Sedangkan DJSN melakukan monev pada perkembangan pencapaian tingkat kepesertaan, kelayakan manfaat, efektivitas penarikan dan kecukupan iuran, implementasi kebijakan investasi, kesehatan keuangan, kesepadanan aset dan liabilitas (kewajiban yang harus dilakukan pada pihak lain), informasi kepada masyarakat (public disclosure), realisasi rencana kerja dan anggarannya, dan aspek lain yang merupakan fungsi, tugas, dan wewenang DJSN berdasarkan peraturan perundang-undangan.
"Kami juga tekankan pada seluruh stakeholder untuk menjadi whistle blower. Kami menerima pengaduan dari manapun," tegas Firdaus.
Dengan aset sekitar 10 triliun rupiah, diperkirakan BPJS akan mengelola dana jaminan sosial mencapai 38- 40 triliun rupiah per tahun yang berasal dari dana iuran mandiri peserta, modal awal APBN sebesar 500 miliar rupiah dan bantuan pemerintah sebesar lebih dari 19 triliun rupiah.
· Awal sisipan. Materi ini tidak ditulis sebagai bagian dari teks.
Lemma scan_loop_at_most_once (query : list Record) (id_field : column)
    (count : nat) :
  (0 < count)%nat ->
  (forall r, r ∈ query -> id r = id_field r) ->
  forall fuel cur_id,
    yielded (trace (scan_loop id fuel query id_field count cur_id))
    `sublist_of`
      order_by id_field (filter (fun r => cur_id <= id_field r) query)
    /\ ((length (filter (fun r => (cur_id <= id_field r)%Z) query)
         < fuel)%nat ->
        returned (scan_loop id fuel query id_field count cur_id) = true)
    /\ Forall (Z.le cur_id)
         (cursors (trace (scan_loop id fuel query id_field count cur_id)))
    /\ StronglySorted Z.lt
         (cursors (trace (scan_loop id fuel query id_field count cur_id))).
Proof.
  intros Hcount Hid. induction fuel as [|fuel IH]; intros cur_id.
  { simpl. repeat split; try constructor. { apply sublist_nil_l. } lia. }
  simpl. unfold fetch.
  set (rows := order_by id_field
                 (filter (fun r => cur_id <= id_field r) query)).
  assert (Hlen : length rows
                 = length (filter (fun r => cur_id <= id_field r) query))
    by (unfold rows; rewrite order_by_perm; reflexivity).
  rewrite <- Hlen.
  destruct (advance id (take count rows)) as [next|] eqn:Hadv; simpl.
  - apply advance_Some in Hadv as (r & Hlast & ->).
    assert (Hr : r ∈ rows).
    { apply last_Some_elem_of in Hlast.
      apply (subseteq_take count rows), Hlast. }
    assert (Hrq : r ∈ query /\ cur_id <= id_field r).
    { unfold rows in Hr. rewrite order_by_perm in Hr.
      apply list_elem_of_filter in Hr. tauto. }
    destruct Hrq as [Hrq Hcur]. rewrite (Hid r Hrq).
    destruct (IH (id_field r + 1)) as (Hsub & Hret & Hge & Hsorted).
    assert (Hnext : order_by id_field
                      (filter (fun x => id_field r + 1 <= id_field x) query)
                    = filter (fun x => id_field r + 1 <= id_field x)
                        (drop count rows)).
    { rewrite order_by_filter_weak.
      rewrite <- (above_window id_field count rows r);
        [|apply order_by_nondecreasing | exact Hlast].
      unfold rows. rewrite order_by_filter_weak.
      rewrite list_filter_filter_l; [reflexivity|].
      intros x Hx. lia. }
    assert (Hdrop : (length (drop count rows) < length rows)%nat).
    { rewrite length_drop. destruct rows; [inversion Hr|]. simpl. lia. }
    rewrite Hnext in Hsub.
    assert (Hlen' : (length (filter (fun x => (id_field r + 1
                                               <= id_field x)%Z) query)
                     <= length (drop count rows))%nat).
    { rewrite <- (Permutation_length
                    (order_by_perm id_field
                       (filter (fun x => id_field r + 1 <= id_field x)
                          query))).
      rewrite Hnext. apply length_filter. }
    split; [|split; [|split]].
    + rewrite yielded_app, yielded_Yield.
      rewrite <- (take_drop count rows) at 2.
      apply sublist_app; [reflexivity|].
      etransitivity; [exact Hsub | apply sublist_filter].
    + intros Hfuel. apply Hret. lia.
    + rewrite cursors_app, cursors_Yield. simpl.
      constructor; [lia|].
      eapply Forall_impl; [exact Hge|]. simpl. intros z Hz. lia.
    + rewrite cursors_app, cursors_Yield. simpl.
      apply StronglySorted_cons. split; [|exact Hsorted].
      eapply Forall_impl; [exact Hge|]. simpl. intros z Hz. lia.
  - split; [apply sublist_nil_l|]. split; [reflexivity|].
    split; repeat constructor. lia.
Qed.
(** The fixture host fails in the second program: the run ends with the
    failed request, and the files of the first program are what is
    written. *)
Lemma C3_witness :
  let run := Fixtures.run_main (Fixtures.host [200]) in
  let process :=
    process_program (Fixtures.host [200]) Fixtures.plain_name
                    Fixtures.to_html Fixtures.to_pdf 5 in
  fst run = SystemExit ids_msg (HTTPError 500)
  /\ written_paths (disk (snd run))
     = [ "output/md/Alpha.md"; "output/html/Alpha.htm";
         "output/pdf/Alpha.pdf" ]%string
  /\ exists evs req r,
       trace (snd run) = trace initial_world ++ evs ++ [(req, r)]
       /\ Forall went_through evs
       /\ failed r = true
       /\ HTTPError 500 = exception_of r
       /\ ((get_learning_programs (Fixtures.host [200]) "42" 5 initial_world
            = (SystemExit ids_msg (HTTPError 500), snd run)
            /\ disk (snd run) = disk initial_world)
           \/ exists programs w0 done failing rest programs_k w_k
                     before during,
                get_learning_programs (Fixtures.host [200]) "42" 5
                                      initial_world
                = (Returns programs, w0)
                /\ dict_keys programs = done ++ failing :: rest
                /\ for_each done process programs w0
                   = (Returns programs_k, w_k)
                /\ process programs_k failing w_k
                   = (SystemExit ids_msg (HTTPError 500), snd run)
                /\ trace w_k = trace initial_world ++ before
                /\ evs = before ++ during
                /\ written_paths (disk (snd run))
                   = written_paths (disk initial_world)
                     ++ files_of Fixtures.plain_name programs done
                /\ (done = [] -> disk (snd run) = disk initial_world)).
Proof.
  cbv zeta. split; [reflexivity|]. split; [reflexivity|].
  apply (C3_abort_keeps_finished_programs
           (Fixtures.host [200]) "42" Fixtures.plain_name Fixtures.to_html
           Fixtures.to_pdf 5 initial_world
           (snd (Fixtures.run_main (Fixtures.host [200])))
           ids_msg (HTTPError 500)).
  reflexivity.
Defined.
(** [str.lower] on code points below 256. *)
Definition lower_char (c : ascii) : ascii :=
  let n := N_of_ascii c in
  if ((65 <=? n) && (n <=? 90))%N then ascii_of_N (n + 32)
  else if ((192 <=? n) && (n <=? 222) && negb (n =? 215))%N
       then ascii_of_N (n + 32)
  else c.

Fixpoint lower (s : string) : string :=
  match s with
  | EmptyString => EmptyString
  | String c r => String (lower_char c) (lower r)
  end.

Fixpoint lstrip (s : string) : string :=
  match s with
  | EmptyString => EmptyString
  | String c r => if is_space c then lstrip r else s
  end.

Fixpoint rstrip (s : string) : string :=
  match s with
  | EmptyString => EmptyString
  | String c r =>
      match rstrip r with
      | EmptyString => if is_space c then EmptyString else String c EmptyString
      | r' => String c r'
      end
  end.

(** [s.strip()] *)
Definition strip (s : string) : string := lstrip (rstrip s).

(** [s.endswith(suffix)] *)
Definition endswith (s suffix : string) : bool :=
  let n := String.length s in
  let k := String.length suffix in
  (k <=? n)%nat && String.eqb (substring (n - k) k s) suffix.

(** [s.endswith((a, b, ...))] *)
Definition endswith_any (s : string) (suffixes : list string) : bool :=
  existsb (endswith s) suffixes.

Definition contains_char (c : ascii) (s : string) : bool :=
  existsb (Ascii.eqb c) (list_ascii_of_string s).

Definition first_char (s : string) : option ascii :=
  match s with
  | EmptyString => None
  | String c _ => Some c
  end.

Fixpoint last_char (s : string) : option ascii :=
  match s with
  | EmptyString => None
  | String c EmptyString => Some c
  | String _ r => last_char r
  end.

(** *** Text streams *)

(** Reading in text mode with the default [newline=None]: the line
    ends [\r\n] and [\r] both arrive as [\n]. *)
Fixpoint universal_newlines (after_cr : bool) (s : string) : string :=
  match s with
  | EmptyString => EmptyString
  | String c r =>
      if Ascii.eqb c CR then String LF (universal_newlines true r)
      else if Ascii.eqb c LF then
        if after_cr then universal_newlines false r
        else String LF (universal_newlines false r)
      else String c (universal_newlines false r)
  end.

(** [f.readlines()] on translated text: every line keeps its [\n]. *)
Fixpoint split_keepends (cur : string) (s : string) : list string :=
  match s with
  | EmptyString => match cur with EmptyString => [] | _ => [cur] end
  | String c r =>
      if Ascii.eqb c LF then (cur +:+ String LF EmptyString) :: split_keepends EmptyString r
      else split_keepends (cur +:+ String c EmptyString) r
  end.

Definition readlines (content : string) : list string :=
  split_keepends EmptyString (universal_newlines false content).

(** *** Numbers *)

(** [a / b] on two [int]s. *)
Definition truediv (a b : Z) : result Q :=
  if (b =? 0)%Z then Raise ZeroDivisionError
  else Ok (Qmake a 1 / Qmake b 1)%Q.

(** *** Slices *)

(** The position a slice bound [i] denotes in a sequence of [len]
    items: negative bounds count from the end, and both ends clamp. *)
Definition slice_bound (i : Z) (len : nat) : nat :=
  if (i <? 0)%Z then Z.to_nat (Z.max 0 (Z.of_nat len + i))
  else Nat.min (Z.to_nat i) len.
(** * REX-MH: the multi-project extraction pipeline of [app.py]

    A shallow embedding of the pipeline of [app.py]: the page normaliser
    ([clean_document], [clean_pages]), the wire format produced by
    [json.dumps(..., indent=2)], and the orchestrator [parse_pdf_document]
    with its progress callback, its printed warnings and its calls to the
    OCR and chat-completion services.

    Around it: the caller [process_uploaded_file] with the elements it
    shows, the views of a record ([flatten_project_data],
    [format_expanded_data], the rows and the export name of
    [display_results_table]) and the start of a session ([load_schema],
    [load_prompt], [main]).

    Conventions.
    - A Python [str] is a list of Unicode code points ([pystr]).
    - A Python [int] is a [Z]; a Python [float] read from JSON is a binary64
      [float]. A progress fraction handed to the callback is the rational
      number ([Q]) its binary64 value denotes: a literal such as [0.1] is
      the binary64 number nearest to it, and every operation rounds its
      exact result to the nearest binary64 number, ties to even
      ([Binary64.round64]).
    - The remote services are oracles of the environment; everything the
      function does to the outside (callback, [print], service calls) is
      recorded in an explicit [World]. *)

From Stdlib Require Import ZArith NArith QArith Qround Qpower Qabs List Sorted String
  Ascii Bool Lia Lqa Floats.
Import ListNotations.

Set Warnings "-register-all,-inexact-float".

Local Open Scope string_scope.
Local Open Scope list_scope.
Local Open Scope Z_scope.

(* ------------------------------------------------------------------ *)
(** * Python strings *)

Module PyStr.

(** A Python [str]: its code points, in order. *)
Definition pystr : Type := list N.

Fixpoint bytes_of_string (s : string) : list N :=
  match s with
  | EmptyString => []
  | String a r => N_of_ascii a :: bytes_of_string r
  end.

(** Source literals are written as UTF-8 text; this reads them back as code
    points (sequences of one to four bytes). *)
Fixpoint utf8_decode (bs : list N) : pystr :=
  match bs with
  | [] => []
  | b0 :: r0 =>
    if (b0 <? 128)%N then b0 :: utf8_decode r0
    else
      match r0 with
      | [] => []
      | b1 :: r1 =>
        if (b0 <? 224)%N
        then ((b0 - 192) * 64 + (b1 - 128))%N :: utf8_decode r1
        else
          match r1 with
          | [] => []
          | b2 :: r2 =>
            if (b0 <? 240)%N
            then ((b0 - 224) * 4096 + (b1 - 128) * 64 + (b2 - 128))%N
                   :: utf8_decode r2
            else
              match r2 with
              | [] => []
              | b3 :: r3 =>
                ((b0 - 240) * 262144 + (b1 - 128) * 4096
                 + (b2 - 128) * 64 + (b3 - 128))%N :: utf8_decode r3
              end
          end
      end
  end.

(** A string literal of the source. *)
Definition py (s : string) : pystr := utf8_decode (bytes_of_string s).

(** Decimal digits of [n], most significant first, pushed in front of [acc]. *)
Fixpoint dec_digits (fuel : nat) (n : N) (acc : pystr) : pystr :=
  match fuel with
  | O => acc
  | S f =>
    let acc' := (48 + n mod 10)%N :: acc in
    if (n <? 10)%N then acc' else dec_digits f (n / 10)%N acc'
  end.

(** [str(n)] for a non-negative [int]. *)
Definition str_of_N (n : N) : pystr := dec_digits (S (N.size_nat n)) n [].

(** [str(z)] for an [int]. *)
Definition str_of_Z (z : Z) : pystr :=
  if z <? 0 then 45%N :: str_of_N (Z.abs_N z) else str_of_N (Z.abs_N z).

Definition str_of_nat (n : nat) : pystr := str_of_N (N.of_nat n).

(** Equality of two strings. *)
Fixpoint str_eqb (a b : pystr) : bool :=
  match a, b with
  | [], [] => true
  | x :: a', y :: b' => (x =? y)%N && str_eqb a' b'
  | _, _ => false
  end.

Arguments py : simpl never.
Strategy 100 [py].

End PyStr.
Export PyStr.

(* ------------------------------------------------------------------ *)
(** * JSON values as Python objects *)

Module Json.

(** What [json.loads] builds: [None], [bool], [int], [float], [str], [list]
    and [dict] (a [dict] keeps its keys in insertion order). *)
Inductive json : Type :=
| JNull
| JBool (b : bool)
| JInt (z : Z)
| JFloat (f : float)
| JStr (s : pystr)
| JArr (items : list json)
| JObj (fields : list (pystr * json)).

(** [d.get(k)]: the value under [k], if any. *)
Fixpoint dict_get (k : pystr) (d : list (pystr * json)) : option json :=
  match d with
  | [] => None
  | (k', v) :: d' => if str_eqb k k' then Some v else dict_get k d'
  end.

(** [d.get(k, default)] on a dict. *)
Definition dict_get_default (k : pystr) (d : list (pystr * json)) (default : json)
  : json :=
  match dict_get k d with
  | Some x => x
  | None => default
  end.

(** [d[k] = v]: replaces the value of an existing key in place, appends a new
    key at the end. *)
Fixpoint dict_set (k : pystr) (v : json) (d : list (pystr * json))
  : list (pystr * json) :=
  match d with
  | [] => [(k, v)]
  | (k', v') :: d' =>
    if str_eqb k k' then (k', v) :: d' else (k', v') :: dict_set k v d'
  end.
Penting bagi KPK untuk mengingatkan di masa awal BPJS beroperasi, agar berhati-hati dalam pelaksanaannya sehingga tidak terjebak dalam tindak pidana korupsi karena uang yang dikelola cukup besar. Sebab, hasil kajian KPK telah menemukan celah potensi yang harus diwaspadai. Hal ini menjadi begitu penting, mengingat bidang kesehatan merupakan salah satu national interest dalam renstra KPK 2011-2015 dan menjalankan amanat Pasal 14 Undang Undang 30 tahun 2002 tentang KPK.